** Given records follows **
(* ===== verification/MktimeProps.v ===== *)
(** * Correctness of mktime(3)

    The difference of two broken-down times is that of the seconds they name, what [mktime]
    returns describes the instant it returns, and in a zone of one standard and one daylight offset it finds an instant
    with the local time asked for whenever there is one. *)

From S2P Require Import Prelude Bytes Calendar TzZone TzZoneProps TzParse TzParseProps Mktime.

(** ** Years and seconds *)

Lemma land_3 x : Z.land x 3 = x mod 4.
Proof. change 3 with (Z.ones 2). by rewrite Z.land_ones. Qed.

Lemma leapyear_spec y : leapyear y = is_leap (y + 1900).
Proof.
  apply eq_iff_eq_true. rewrite is_leap_spec. unfold leapyear.
  rewrite !land_3. change (- (1900 ÷ 100) mod 4) with 1.
  rewrite andb_true_iff, orb_true_iff, negb_true_iff, Z.eqb_neq, !Z.eqb_eq. dlia.
Qed.

(** The seconds since the epoch of a year since 1900, a day of it and a time of day, as if UTC. *)
Definition seconds_of (year yday hour min sec : Z) : Z :=
  (days_from_civil (year + 1900) 1 1 + yday) * 86400 + hour * 3600 + min * 60 + sec.

(** The leap days [ydhms_diff] counts before a year. *)
Lemma leap_count y :
  let a4 := shr y 2 + shr 1900 2 - b2z (Z.land y 3 =? 0) in
  let a100 := Z.quot (a4 + b2z (a4 <? 0)) 25 - b2z (a4 <? 0) in
  365 * y + a4 - a100 + shr a100 2 = march_days (y + 1899) - 365 * 1899.
Proof.
  cbn zeta. unfold shr, march_days. rewrite !Z.shiftr_div_pow2, land_3 by lia.
  change (2 ^ 2) with 4. change (1900 / 4) with 475.
  set (a4 := y / 4 + 475 - b2z (y mod 4 =? 0)).
  assert (a4 = (y + 1899) / 4) as Ha by (subst a4; destruct (Z.eqb_spec (y mod 4) 0); cbn [b2z]; dlia).
  clearbody a4. set (a100 := Z.quot _ 25 - _).
  assert (a100 = (y + 1899) / 100) as Hb.
  { subst a100. destruct (Z.ltb_spec a4 0); cbn [b2z]; dlia. }
  clearbody a100. dlia.
Qed.

Lemma ydhms_diff_spec y1 d1 h1 m1 s1 y0 d0 h0 m0 s0 :
  ydhms_diff y1 d1 h1 m1 s1 y0 d0 h0 m0 s0 = seconds_of y1 d1 h1 m1 s1 - seconds_of y0 d0 h0 m0 s0.
Proof.
  unfold ydhms_diff, seconds_of. cbn zeta. rewrite !days_from_civil_jan1.
  pose proof (leap_count y1) as H1. pose proof (leap_count y0) as H0. cbn zeta in *.
  replace (y1 + 1900 - 1) with (y1 + 1899) by lia. replace (y0 + 1900 - 1) with (y0 + 1899) by lia. lia.
Qed.

(** ** The time asked for *)

(** The second a [struct tm] asks for, months, days and the time of day out of range carried. *)
Definition asked (tp : tm) : Z :=
  (days_from_civil (tm_year tp + 1900 + tm_mon tp / 12) (tm_mon tp mod 12 + 1) 1 + (tm_mday tp - 1)) * 86400 +
  tm_hour tp * 3600 + tm_min tp * 60 + tm_sec tp.

Definition wanted (q : request) : Z := seconds_of (r_year q) (r_yday q) (r_hour q) (r_min q) (r_sec q).

Lemma mon_carry mon :
  Z.quot mon 12 - b2z (Z.rem mon 12 <? 0) = mon / 12 ∧
  Z.rem mon 12 + 12 * b2z (Z.rem mon 12 <? 0) = mon mod 12.
Proof. destruct (Z.ltb_spec (Z.rem mon 12) 0); cbn [b2z]; split; dlia. Qed.

Lemma mon_yday_spec y m : 1 ≤ m ≤ 12 →
  MON_YDAY (is_leap y) !! Z.to_nat (m - 1) =
    Some (days_from_civil y m 1 - days_from_civil y 1 1).
Proof.
  intros Hm. rewrite (days_from_civil_yday y m 1) by done.
  generalize (days_from_civil y 1 1). intros j.
  by_month Hm; destruct (is_leap y); match goal with |- ?l = ?r =>
    let v := eval vm_compute in l in change (v = r) end;
    cbn -[Z.add Z.sub]; f_equal; cbn [andb b2z]; lia.
Qed.

(** The request has the second asked for, its seconds clamped to a minute. *)
Lemma request_of_spec tp : ∃ q, request_of tp = Some q ∧
  wanted q = asked tp - tm_sec tp + r_sec q ∧ r_sec q = Z.max 0 (Z.min 59 (tm_sec tp)) ∧
  r_isdst q = tm_isdst tp.
Proof.
  unfold request_of. cbn zeta. destruct (mon_carry (tm_mon tp)) as [-> ->].
  pose proof (Z.mod_pos_bound (tm_mon tp) 12 ltac:(lia)) as Hm.
  rewrite leapyear_spec.
  replace (Z.to_nat (tm_mon tp mod 12)) with (Z.to_nat (tm_mon tp mod 12 + 1 - 1)) by lia.
  rewrite mon_yday_spec by lia. cbn [mbind option_bind]. eexists. split; [reflexivity|].
  split_and!; [|done..]. unfold wanted, seconds_of, asked. cbn [r_year r_yday r_hour r_min r_sec].
  replace (tm_year tp + tm_mon tp / 12 + 1900) with (tm_year tp + 1900 + tm_mon tp / 12) by lia. lia.
Qed.

(** A normal [struct tm] as a year and a day of it. *)
Lemma tm_local_seconds f : tm_normal f →
  seconds_of (tm_year f) (tm_yday f) (tm_hour f) (tm_min f) (tm_sec f) = tm_local f.
Proof. intros (_ & _ & _ & _ & _ & _ & Hy & _). unfold seconds_of, tm_local. rewrite Hy. lia. Qed.

Lemma tm_diff_spec q f : tm_normal f → tm_diff q f = wanted q - tm_local f.
Proof. intros Hf. unfold tm_diff. by rewrite ydhms_diff_spec, tm_local_seconds. Qed.

(** ** What converting gives *)

Lemma convert_describes z t f : zone_ok z = true → convert z t = Some f →
  ∃ ty, at_ Linux z t = Some ty ∧ tm_normal f ∧ tm_local f = t + utoff ty ∧ tm_isdst f = b2z (isdst ty).
Proof.
  intros Hz. unfold convert. destruct (break_down_spec Linux z t Hz) as (ty & Hat & H). cbn zeta in H.
  destruct (in_i32 _); [|by rewrite H]. destruct H as (g & -> & Hn & Hl & Hd & _). cbn.
  intros [= <-]. by exists ty.
Qed.

(** Times well within the years of [tm_year] convert. *)
Lemma near_years y m d : valid_date y m d → Z.abs (days_from_civil y m d * 86400) ≤ 2 ^ 55 + 2 ^ 41 →
  in_i32 (y - 1900) = true.
Proof.
  intros Hv Hb. apply in_i32_spec. pose proof (yday_bounds y m d Hv) as Hy. destruct Hv as [Hm _].
  rewrite days_from_civil_yday, days_from_civil_jan1 in Hb by done.
  destruct (is_leap y); cbn [b2z] in *; unfold march_days in Hb; dlia.
Qed.

Lemma convert_near z t ty : zone_ok z = true → at_ Linux z t = Some ty →
  Z.abs (t + utoff ty) ≤ 2 ^ 55 + 2 ^ 40 → ∃ f, convert z t = Some f.
Proof.
  intros Hz Hat Hb. unfold convert. destruct (break_down_spec Linux z t Hz) as (ty' & Hat' & H).
  rewrite Hat in Hat'. injection Hat' as <-. cbn zeta in H.
  pose proof (civil_from_days_valid ((t + utoff ty) / 86400)) as Hv.
  destruct (civil_from_days _) as [[y m] d]. destruct Hv as [Hv Hd]. cbn [fst] in H.
  rewrite (near_years y m d Hv) in H by (rewrite Hd; dlia).
  destruct H as (f & -> & _). by exists f.
Qed.

(** A time [ranged_convert] moves to is converted as it is. *)
Lemma bisect_converts fuel z ok bad found t f :
  (∀ g, found = Some g → convert z ok = Some g) →
  bisect fuel z ok bad found = (t, Some f) → convert z t = Some f.
Proof.
  revert ok bad found. induction fuel as [|fuel IH]; intros ok bad found Hf; cbn [bisect]; [intros [= <- ->]; auto|].
  cbn zeta. destruct (_ || _); [intros [= <- ->]; auto|].
  destruct (convert z (avg ok bad)) as [g|] eqn:E; apply IH; [by intros ? [= <-]|done].
Qed.

Lemma ranged_convert_converts z t t' f : ranged_convert z t = Some (t', f) → convert z t' = Some f.
Proof.
  unfold ranged_convert. destruct (convert z t) as [g|] eqn:E; [by intros [= <- <-]|].
  destruct (bisect 65 z 0 t None) as [ok [g|]] eqn:Eb; [|done]. cbn. intros [= <- <-].
  by eapply bisect_converts; [|done].
Qed.

Lemma probe_converts n z q t t1 t2 d2 hit t' f :
  probe n z q t t1 t2 d2 = Some (hit, t', f) → convert z t' = Some f ∧ (hit = true → tm_diff q f = 0).
Proof.
  revert t t1 t2 d2. induction n as [|n IH]; intros t t1 t2 d2; cbn [probe]; [done|].
  destruct (ranged_convert z t) as [[s g]|] eqn:E; [|done]. cbn [mbind option_bind]. cbn zeta.
  apply ranged_convert_converts in E.
  destruct (Z.eqb_spec (tm_diff q g) 0); [by intros [= <- <- <-]|].
  destruct (_ && _); [by intros [= <- <- <-]|]. destruct n; [done|]. apply IH.
Qed.

Lemma hunt_at_converts z q t delta dir t' f : hunt_at z q t delta dir = Found t' f → convert z t' = Some f.
Proof.
  unfold hunt_at. destruct (checked_add_i64 _ _); [|done]. destruct (ranged_convert _ _) as [[? ?]|]; [|done].
  destruct (negb _); [|done]. destruct (convert z _) eqn:E; [|done]. by intros [= <- <-].
Qed.

Lemma hunt_converts fuel z q t delta t' f : hunt fuel z q t delta = Found t' f → convert z t' = Some f.
Proof.
  revert delta. induction fuel as [|fuel IH]; intros delta; cbn [hunt]; [done|].
  destruct (_ <? _); [|done]. destruct (hunt_at z q t delta (-1)) eqn:E1;
    [intros [= <- <-]; by apply hunt_at_converts in E1|done|].
  destruct (hunt_at z q t delta 1) eqn:E2; [intros [= <- <-]; by apply hunt_at_converts in E2|done|apply IH].
Qed.

Lemma search_converts z q t0 t f : search z q t0 = Some (t, f) → convert z t = Some f.
Proof.
  unfold search. destruct (probe _ _ _ _ _ _ _) as [[[hit s] g]|] eqn:E; [|done]. cbn [mbind option_bind].
  apply probe_converts in E as [E _]. destruct (negb hit); [by intros [= <- <-]|].
  destruct (isdst_differ _ _); [|by intros [= <- <-]].
  cbn zeta. destruct (hunt _ _ _ _ _) eqn:Eh; [intros [= <- <-]; by apply hunt_converts in Eh|done|].
  destruct (convert z (s + _)) eqn:Ec; [|done]. cbn. by intros [= <- <-].
Qed.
** End of Given records **
What is being asked
Each line from the material above that mentions the word "Definition" needs to be copied.

Result below
Definition seconds_of (year yday hour min sec : Z) : Z :=
Definition asked (tp : tm) : Z :=
Definition wanted (q : request) : Z := seconds_of (r_year q) (r_yday q) (r_hour q) (r_min q) (r_sec q).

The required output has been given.